» **PROBLEM REQUIREMENTS**
Of the lines below, write out exactly those from the line with "(* ===== verification/BlockPool.v ===== *)" through the line with "pe_numPending : Z;", both included, and skip the rest.
MATERIALS PROVIDED Block Start
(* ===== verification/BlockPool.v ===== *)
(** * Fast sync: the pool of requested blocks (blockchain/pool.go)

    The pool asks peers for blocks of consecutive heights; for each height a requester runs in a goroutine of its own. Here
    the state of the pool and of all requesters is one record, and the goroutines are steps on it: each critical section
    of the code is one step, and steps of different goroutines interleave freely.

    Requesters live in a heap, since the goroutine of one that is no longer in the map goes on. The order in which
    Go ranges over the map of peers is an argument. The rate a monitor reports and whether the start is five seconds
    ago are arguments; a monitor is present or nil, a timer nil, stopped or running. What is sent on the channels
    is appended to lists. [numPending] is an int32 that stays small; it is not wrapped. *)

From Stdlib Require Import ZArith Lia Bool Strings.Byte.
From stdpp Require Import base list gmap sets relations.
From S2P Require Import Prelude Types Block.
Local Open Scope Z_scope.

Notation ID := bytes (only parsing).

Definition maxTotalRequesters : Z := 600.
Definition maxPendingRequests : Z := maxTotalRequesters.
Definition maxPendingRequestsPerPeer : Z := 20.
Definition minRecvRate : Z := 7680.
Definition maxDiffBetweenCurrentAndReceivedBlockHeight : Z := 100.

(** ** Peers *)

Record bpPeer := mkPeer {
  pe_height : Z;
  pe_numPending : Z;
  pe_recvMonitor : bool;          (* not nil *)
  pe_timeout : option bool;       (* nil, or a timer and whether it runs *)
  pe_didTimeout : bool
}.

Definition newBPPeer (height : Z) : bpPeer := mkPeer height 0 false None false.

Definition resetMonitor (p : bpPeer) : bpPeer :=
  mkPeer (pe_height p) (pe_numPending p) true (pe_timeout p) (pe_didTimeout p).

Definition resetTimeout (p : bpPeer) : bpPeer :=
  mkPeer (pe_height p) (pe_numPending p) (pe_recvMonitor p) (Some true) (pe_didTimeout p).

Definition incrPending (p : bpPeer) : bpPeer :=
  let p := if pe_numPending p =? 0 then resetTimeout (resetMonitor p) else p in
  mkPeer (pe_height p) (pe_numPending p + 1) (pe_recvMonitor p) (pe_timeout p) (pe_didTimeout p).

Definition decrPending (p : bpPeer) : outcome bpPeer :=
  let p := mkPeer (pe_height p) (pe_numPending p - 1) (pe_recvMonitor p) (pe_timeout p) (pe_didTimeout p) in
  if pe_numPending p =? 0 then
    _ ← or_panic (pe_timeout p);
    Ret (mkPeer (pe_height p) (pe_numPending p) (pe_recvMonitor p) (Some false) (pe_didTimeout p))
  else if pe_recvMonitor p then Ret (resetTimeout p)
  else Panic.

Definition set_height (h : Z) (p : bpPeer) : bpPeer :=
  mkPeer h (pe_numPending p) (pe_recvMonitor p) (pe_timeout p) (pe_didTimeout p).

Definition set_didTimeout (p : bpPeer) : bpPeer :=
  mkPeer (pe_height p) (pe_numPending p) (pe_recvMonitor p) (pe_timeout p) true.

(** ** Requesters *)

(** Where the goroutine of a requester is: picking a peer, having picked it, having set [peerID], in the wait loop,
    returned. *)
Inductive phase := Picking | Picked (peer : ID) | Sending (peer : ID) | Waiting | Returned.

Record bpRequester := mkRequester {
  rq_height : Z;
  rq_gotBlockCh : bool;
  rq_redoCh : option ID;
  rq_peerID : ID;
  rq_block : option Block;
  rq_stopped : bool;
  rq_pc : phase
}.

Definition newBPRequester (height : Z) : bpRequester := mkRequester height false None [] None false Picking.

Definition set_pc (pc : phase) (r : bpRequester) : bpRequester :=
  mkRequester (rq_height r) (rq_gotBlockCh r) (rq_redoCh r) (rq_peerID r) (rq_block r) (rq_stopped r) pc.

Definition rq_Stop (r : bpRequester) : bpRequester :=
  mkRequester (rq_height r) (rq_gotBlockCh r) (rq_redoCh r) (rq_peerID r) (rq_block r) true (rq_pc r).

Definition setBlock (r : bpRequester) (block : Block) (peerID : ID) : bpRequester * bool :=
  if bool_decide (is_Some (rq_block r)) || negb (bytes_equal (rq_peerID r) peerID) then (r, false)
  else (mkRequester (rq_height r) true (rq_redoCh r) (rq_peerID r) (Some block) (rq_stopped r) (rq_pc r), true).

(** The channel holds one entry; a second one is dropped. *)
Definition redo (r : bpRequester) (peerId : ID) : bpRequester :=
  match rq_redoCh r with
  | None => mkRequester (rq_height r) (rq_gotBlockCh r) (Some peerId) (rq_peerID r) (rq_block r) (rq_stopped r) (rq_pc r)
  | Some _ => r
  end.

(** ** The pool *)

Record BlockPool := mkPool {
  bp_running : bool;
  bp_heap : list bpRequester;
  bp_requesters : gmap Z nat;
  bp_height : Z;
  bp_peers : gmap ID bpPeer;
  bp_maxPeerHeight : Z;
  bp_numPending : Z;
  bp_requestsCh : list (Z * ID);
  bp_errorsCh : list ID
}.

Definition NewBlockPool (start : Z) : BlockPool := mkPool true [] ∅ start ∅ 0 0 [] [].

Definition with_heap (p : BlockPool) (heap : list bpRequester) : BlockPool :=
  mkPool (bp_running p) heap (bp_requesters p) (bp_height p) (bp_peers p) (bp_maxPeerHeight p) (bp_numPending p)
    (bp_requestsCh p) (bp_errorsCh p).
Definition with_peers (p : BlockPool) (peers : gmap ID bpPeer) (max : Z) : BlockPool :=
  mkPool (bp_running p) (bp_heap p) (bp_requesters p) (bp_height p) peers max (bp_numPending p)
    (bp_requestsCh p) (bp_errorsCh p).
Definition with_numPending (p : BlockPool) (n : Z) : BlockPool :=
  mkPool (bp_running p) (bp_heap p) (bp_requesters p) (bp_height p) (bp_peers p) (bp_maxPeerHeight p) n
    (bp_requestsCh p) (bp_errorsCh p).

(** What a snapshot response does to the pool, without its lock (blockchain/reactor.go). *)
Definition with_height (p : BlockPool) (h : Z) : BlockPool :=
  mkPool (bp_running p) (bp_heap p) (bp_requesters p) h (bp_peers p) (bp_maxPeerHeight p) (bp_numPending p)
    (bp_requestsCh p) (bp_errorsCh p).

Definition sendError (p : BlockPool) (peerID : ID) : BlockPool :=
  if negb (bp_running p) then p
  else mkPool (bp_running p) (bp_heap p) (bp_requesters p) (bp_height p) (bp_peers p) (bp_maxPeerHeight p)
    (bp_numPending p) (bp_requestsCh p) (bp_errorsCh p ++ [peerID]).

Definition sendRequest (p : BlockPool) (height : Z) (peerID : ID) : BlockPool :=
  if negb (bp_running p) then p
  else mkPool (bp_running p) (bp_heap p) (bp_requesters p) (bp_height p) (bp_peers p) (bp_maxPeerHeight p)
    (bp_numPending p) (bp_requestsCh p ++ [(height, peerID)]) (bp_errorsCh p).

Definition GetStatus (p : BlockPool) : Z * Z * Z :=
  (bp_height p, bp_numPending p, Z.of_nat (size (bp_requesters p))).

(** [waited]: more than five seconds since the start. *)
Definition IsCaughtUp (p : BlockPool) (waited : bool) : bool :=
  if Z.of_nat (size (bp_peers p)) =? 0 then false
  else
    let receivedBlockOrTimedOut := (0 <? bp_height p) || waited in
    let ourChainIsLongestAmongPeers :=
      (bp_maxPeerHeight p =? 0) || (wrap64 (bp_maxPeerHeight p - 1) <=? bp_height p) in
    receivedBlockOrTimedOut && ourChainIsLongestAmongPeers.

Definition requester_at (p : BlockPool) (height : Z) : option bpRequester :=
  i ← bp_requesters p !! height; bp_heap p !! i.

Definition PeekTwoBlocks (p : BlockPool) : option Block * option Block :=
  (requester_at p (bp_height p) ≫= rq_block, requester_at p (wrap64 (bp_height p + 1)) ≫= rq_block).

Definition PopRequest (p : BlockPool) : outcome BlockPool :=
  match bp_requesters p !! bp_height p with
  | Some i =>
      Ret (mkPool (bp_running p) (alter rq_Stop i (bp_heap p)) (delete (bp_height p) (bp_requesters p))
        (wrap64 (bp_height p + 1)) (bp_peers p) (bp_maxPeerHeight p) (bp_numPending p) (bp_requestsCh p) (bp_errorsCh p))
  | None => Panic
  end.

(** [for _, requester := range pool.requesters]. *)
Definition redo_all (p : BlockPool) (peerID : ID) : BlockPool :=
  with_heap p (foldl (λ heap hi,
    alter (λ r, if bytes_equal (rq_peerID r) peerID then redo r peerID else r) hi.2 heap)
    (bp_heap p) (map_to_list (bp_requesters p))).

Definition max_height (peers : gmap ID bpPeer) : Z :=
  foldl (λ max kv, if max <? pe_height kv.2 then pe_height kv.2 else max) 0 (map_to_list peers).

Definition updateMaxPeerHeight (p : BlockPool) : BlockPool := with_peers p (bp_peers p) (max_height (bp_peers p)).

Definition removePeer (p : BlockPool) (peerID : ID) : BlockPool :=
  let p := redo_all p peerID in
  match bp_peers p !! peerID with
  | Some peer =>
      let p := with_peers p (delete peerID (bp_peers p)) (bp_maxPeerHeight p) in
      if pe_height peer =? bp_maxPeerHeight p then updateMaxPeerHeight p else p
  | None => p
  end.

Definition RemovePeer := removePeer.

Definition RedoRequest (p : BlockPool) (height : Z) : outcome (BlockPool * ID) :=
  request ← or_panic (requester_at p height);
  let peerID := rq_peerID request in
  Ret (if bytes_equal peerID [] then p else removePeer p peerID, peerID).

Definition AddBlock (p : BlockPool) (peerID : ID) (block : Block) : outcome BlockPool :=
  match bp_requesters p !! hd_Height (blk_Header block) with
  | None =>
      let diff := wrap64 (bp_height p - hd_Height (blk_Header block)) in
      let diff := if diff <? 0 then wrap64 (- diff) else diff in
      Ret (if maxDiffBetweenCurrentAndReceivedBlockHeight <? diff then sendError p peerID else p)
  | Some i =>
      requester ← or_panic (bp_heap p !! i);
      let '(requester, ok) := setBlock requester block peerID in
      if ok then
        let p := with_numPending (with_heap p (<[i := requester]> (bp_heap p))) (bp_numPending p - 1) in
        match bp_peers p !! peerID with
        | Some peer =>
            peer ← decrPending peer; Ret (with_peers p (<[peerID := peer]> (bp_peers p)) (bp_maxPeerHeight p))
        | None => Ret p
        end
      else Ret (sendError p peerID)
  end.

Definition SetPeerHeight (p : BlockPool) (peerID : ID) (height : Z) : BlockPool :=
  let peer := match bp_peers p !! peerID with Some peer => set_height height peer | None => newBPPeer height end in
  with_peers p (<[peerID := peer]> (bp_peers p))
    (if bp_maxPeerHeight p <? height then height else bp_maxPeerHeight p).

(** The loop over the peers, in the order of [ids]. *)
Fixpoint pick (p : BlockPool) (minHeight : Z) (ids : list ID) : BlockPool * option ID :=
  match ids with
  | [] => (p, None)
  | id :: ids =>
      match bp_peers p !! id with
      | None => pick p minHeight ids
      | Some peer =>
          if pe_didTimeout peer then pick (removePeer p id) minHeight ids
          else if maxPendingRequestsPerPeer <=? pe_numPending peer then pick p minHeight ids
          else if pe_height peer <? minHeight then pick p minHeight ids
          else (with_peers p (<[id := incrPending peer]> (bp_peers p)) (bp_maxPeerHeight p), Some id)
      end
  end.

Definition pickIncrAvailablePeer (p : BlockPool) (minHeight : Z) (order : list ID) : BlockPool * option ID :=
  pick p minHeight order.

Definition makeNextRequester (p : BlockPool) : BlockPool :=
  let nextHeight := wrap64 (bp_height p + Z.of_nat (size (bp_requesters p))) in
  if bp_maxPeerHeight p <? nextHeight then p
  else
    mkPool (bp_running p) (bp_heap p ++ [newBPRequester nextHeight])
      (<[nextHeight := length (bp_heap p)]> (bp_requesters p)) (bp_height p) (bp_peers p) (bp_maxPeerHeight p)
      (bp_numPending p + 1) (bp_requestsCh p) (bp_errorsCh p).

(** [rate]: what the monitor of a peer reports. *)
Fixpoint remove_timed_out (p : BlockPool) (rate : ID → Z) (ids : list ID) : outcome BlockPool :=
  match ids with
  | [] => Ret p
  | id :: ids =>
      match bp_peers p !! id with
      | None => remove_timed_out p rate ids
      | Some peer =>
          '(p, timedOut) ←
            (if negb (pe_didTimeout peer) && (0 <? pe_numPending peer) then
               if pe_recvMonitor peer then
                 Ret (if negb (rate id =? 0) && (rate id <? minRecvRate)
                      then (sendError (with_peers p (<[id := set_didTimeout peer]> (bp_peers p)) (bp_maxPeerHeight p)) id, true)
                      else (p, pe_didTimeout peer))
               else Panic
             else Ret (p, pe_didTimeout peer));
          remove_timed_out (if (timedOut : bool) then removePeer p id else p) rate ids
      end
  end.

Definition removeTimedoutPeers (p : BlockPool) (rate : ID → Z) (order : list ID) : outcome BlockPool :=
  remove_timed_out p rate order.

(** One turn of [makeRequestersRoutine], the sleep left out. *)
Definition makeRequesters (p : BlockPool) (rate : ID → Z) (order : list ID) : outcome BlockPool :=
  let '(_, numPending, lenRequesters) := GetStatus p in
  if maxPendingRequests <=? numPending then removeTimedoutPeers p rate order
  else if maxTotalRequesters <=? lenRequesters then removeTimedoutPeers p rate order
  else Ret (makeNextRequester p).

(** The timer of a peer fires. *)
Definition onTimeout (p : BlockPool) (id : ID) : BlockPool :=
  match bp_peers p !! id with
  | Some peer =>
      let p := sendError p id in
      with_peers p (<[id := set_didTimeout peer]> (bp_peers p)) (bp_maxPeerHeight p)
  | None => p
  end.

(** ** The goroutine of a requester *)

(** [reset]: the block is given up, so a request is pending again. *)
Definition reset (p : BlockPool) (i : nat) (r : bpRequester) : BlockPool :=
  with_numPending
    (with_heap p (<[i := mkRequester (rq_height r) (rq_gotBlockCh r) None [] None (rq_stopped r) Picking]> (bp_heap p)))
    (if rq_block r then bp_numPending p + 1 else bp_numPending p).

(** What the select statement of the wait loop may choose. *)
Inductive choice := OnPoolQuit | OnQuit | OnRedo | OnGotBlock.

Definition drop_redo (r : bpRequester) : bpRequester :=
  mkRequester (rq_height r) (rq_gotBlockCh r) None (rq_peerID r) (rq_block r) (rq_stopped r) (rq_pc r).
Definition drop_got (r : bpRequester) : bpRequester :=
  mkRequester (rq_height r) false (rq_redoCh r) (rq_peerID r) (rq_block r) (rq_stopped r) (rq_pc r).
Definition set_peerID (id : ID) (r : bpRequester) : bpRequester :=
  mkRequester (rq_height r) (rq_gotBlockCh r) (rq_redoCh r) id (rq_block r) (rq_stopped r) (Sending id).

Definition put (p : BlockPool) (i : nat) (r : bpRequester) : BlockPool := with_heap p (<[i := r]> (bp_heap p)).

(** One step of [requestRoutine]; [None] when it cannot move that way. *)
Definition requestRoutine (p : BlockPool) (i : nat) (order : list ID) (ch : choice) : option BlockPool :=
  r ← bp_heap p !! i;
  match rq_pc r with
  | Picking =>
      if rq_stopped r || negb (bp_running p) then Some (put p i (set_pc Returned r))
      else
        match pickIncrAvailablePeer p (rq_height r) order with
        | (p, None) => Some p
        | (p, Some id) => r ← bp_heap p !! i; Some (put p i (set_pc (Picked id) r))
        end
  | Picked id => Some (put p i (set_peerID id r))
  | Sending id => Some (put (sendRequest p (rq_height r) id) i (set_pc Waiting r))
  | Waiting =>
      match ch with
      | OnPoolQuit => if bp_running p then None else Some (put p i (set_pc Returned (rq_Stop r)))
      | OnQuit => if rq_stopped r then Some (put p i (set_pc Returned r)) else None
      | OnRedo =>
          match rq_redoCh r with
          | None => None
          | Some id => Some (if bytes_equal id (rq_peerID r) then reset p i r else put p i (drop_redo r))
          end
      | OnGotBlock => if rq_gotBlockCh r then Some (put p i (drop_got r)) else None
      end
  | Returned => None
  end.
MATERIALS PROVIDED Block End
MATERIALS PROVIDED Block Start
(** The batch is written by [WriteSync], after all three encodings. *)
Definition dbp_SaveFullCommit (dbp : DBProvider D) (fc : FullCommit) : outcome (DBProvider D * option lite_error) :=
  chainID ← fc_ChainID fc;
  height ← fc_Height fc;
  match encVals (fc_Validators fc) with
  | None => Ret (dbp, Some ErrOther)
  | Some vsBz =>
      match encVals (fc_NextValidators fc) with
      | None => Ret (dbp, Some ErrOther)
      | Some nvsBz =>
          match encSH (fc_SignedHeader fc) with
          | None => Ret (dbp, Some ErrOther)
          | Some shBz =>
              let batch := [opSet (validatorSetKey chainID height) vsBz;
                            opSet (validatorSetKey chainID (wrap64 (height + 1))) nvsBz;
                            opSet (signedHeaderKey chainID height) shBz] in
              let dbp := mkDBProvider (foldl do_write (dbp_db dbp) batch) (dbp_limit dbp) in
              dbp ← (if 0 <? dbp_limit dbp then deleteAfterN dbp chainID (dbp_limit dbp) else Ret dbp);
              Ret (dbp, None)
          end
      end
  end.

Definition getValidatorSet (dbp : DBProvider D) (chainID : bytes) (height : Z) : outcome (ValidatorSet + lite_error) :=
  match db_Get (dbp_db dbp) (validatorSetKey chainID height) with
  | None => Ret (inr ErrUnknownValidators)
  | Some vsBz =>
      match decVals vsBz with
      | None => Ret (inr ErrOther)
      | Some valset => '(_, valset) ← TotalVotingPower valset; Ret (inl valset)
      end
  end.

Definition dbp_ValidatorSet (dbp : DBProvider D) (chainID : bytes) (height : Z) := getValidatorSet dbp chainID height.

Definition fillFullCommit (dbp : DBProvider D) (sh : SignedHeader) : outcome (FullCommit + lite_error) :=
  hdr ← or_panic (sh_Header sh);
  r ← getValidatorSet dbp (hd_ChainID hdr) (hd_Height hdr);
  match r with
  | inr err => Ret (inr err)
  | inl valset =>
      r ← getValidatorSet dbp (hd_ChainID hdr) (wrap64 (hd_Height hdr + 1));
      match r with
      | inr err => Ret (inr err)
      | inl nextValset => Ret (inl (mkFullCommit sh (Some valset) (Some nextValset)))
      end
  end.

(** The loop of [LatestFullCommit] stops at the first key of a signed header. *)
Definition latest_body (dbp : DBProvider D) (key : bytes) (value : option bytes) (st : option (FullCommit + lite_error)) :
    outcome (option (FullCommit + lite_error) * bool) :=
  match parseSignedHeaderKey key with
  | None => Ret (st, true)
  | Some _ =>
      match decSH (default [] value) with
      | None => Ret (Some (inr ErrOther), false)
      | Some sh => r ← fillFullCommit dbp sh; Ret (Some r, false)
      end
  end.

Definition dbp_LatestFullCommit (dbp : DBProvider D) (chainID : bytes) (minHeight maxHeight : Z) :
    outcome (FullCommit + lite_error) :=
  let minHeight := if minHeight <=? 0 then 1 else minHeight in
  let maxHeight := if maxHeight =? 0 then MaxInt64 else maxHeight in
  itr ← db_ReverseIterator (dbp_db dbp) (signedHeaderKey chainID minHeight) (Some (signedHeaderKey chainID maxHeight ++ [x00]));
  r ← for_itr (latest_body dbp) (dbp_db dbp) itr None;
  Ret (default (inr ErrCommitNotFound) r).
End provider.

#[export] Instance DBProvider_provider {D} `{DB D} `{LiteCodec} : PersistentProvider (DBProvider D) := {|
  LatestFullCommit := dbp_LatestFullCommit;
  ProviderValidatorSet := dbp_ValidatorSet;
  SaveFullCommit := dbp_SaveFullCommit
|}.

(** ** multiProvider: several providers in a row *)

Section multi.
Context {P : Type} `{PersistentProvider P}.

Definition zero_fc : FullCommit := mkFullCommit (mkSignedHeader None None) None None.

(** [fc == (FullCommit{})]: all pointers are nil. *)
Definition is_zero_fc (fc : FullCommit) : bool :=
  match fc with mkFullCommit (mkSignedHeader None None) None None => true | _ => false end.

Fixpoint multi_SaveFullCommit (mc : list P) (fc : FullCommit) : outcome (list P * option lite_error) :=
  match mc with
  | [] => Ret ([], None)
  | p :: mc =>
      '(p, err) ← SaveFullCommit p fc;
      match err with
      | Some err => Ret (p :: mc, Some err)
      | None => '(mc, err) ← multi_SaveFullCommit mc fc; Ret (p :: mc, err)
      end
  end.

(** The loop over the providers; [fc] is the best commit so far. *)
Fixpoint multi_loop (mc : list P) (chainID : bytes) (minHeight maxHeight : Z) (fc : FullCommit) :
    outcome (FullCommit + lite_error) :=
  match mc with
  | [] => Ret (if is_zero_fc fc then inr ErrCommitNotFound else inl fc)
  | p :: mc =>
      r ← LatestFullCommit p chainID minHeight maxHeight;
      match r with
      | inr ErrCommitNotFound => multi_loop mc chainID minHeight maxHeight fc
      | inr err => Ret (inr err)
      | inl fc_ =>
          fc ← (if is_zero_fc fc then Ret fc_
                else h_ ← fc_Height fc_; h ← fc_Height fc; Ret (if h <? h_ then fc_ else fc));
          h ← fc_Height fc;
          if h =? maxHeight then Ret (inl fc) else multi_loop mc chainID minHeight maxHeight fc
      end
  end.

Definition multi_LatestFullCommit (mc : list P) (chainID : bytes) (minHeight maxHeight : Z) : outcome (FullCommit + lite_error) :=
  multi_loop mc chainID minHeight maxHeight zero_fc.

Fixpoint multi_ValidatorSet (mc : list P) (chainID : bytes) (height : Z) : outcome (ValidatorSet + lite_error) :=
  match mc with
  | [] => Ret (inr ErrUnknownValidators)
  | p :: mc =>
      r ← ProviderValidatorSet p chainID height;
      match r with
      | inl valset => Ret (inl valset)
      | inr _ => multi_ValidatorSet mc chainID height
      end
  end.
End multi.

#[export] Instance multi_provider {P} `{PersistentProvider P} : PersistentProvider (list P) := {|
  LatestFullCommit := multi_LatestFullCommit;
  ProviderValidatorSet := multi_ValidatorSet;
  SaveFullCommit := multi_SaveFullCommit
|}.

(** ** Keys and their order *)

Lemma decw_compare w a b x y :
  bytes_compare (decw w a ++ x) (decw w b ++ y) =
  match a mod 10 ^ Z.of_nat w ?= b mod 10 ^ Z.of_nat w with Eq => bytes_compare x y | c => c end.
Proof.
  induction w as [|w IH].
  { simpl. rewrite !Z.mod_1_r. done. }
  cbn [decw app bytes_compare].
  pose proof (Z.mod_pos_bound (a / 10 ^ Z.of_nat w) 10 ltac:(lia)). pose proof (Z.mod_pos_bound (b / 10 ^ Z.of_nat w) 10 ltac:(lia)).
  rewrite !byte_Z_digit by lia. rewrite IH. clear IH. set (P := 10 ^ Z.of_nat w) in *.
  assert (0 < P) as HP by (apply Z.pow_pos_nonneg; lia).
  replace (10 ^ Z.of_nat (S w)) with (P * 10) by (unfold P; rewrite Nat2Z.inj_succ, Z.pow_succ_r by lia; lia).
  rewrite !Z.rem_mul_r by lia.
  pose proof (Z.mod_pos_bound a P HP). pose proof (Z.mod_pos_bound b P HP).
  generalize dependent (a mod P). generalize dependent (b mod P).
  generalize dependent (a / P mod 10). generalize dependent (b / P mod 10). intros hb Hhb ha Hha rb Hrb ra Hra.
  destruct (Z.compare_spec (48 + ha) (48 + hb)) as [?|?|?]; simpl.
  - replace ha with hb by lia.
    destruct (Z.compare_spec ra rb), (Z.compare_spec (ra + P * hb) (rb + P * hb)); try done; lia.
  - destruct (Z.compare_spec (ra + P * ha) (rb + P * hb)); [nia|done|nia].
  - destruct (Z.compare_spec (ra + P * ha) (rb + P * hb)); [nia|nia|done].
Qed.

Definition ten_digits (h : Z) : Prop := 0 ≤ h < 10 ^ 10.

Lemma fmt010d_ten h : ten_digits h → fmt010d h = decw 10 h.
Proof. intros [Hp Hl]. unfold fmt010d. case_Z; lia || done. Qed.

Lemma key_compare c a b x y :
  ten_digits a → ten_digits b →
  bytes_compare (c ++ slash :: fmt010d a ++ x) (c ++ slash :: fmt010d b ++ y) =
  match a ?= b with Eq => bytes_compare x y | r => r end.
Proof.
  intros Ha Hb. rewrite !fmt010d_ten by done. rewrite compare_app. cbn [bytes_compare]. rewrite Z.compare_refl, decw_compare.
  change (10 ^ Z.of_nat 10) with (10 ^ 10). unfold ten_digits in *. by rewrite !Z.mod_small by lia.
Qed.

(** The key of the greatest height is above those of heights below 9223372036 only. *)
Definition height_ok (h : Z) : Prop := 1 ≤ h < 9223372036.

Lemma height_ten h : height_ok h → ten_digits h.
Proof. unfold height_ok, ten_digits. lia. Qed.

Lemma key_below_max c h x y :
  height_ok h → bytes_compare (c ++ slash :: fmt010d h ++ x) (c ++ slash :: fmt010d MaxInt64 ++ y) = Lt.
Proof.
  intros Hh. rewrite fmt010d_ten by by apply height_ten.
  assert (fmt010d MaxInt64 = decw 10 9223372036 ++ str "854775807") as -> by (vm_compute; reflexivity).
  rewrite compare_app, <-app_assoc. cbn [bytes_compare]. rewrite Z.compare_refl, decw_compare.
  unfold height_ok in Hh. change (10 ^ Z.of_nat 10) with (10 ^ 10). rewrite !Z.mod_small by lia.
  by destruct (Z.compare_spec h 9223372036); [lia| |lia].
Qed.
MATERIALS PROVIDED Block End
» **RESPONSE TO THIS TASK**
(* ===== verification/BlockPool.v ===== *)
(** * Fast sync: the pool of requested blocks (blockchain/pool.go)

    The pool asks peers for blocks of consecutive heights; for each height a requester runs in a goroutine of its own. Here
    the state of the pool and of all requesters is one record, and the goroutines are steps on it: each critical section
    of the code is one step, and steps of different goroutines interleave freely.

    Requesters live in a heap, since the goroutine of one that is no longer in the map goes on. The order in which
    Go ranges over the map of peers is an argument. The rate a monitor reports and whether the start is five seconds
    ago are arguments; a monitor is present or nil, a timer nil, stopped or running. What is sent on the channels
    is appended to lists. [numPending] is an int32 that stays small; it is not wrapped. *)

From Stdlib Require Import ZArith Lia Bool Strings.Byte.
From stdpp Require Import base list gmap sets relations.
From S2P Require Import Prelude Types Block.
Local Open Scope Z_scope.

Notation ID := bytes (only parsing).

Definition maxTotalRequesters : Z := 600.
Definition maxPendingRequests : Z := maxTotalRequesters.
Definition maxPendingRequestsPerPeer : Z := 20.
Definition minRecvRate : Z := 7680.
Definition maxDiffBetweenCurrentAndReceivedBlockHeight : Z := 100.

(** ** Peers *)

Record bpPeer := mkPeer {
  pe_height : Z;
  pe_numPending : Z;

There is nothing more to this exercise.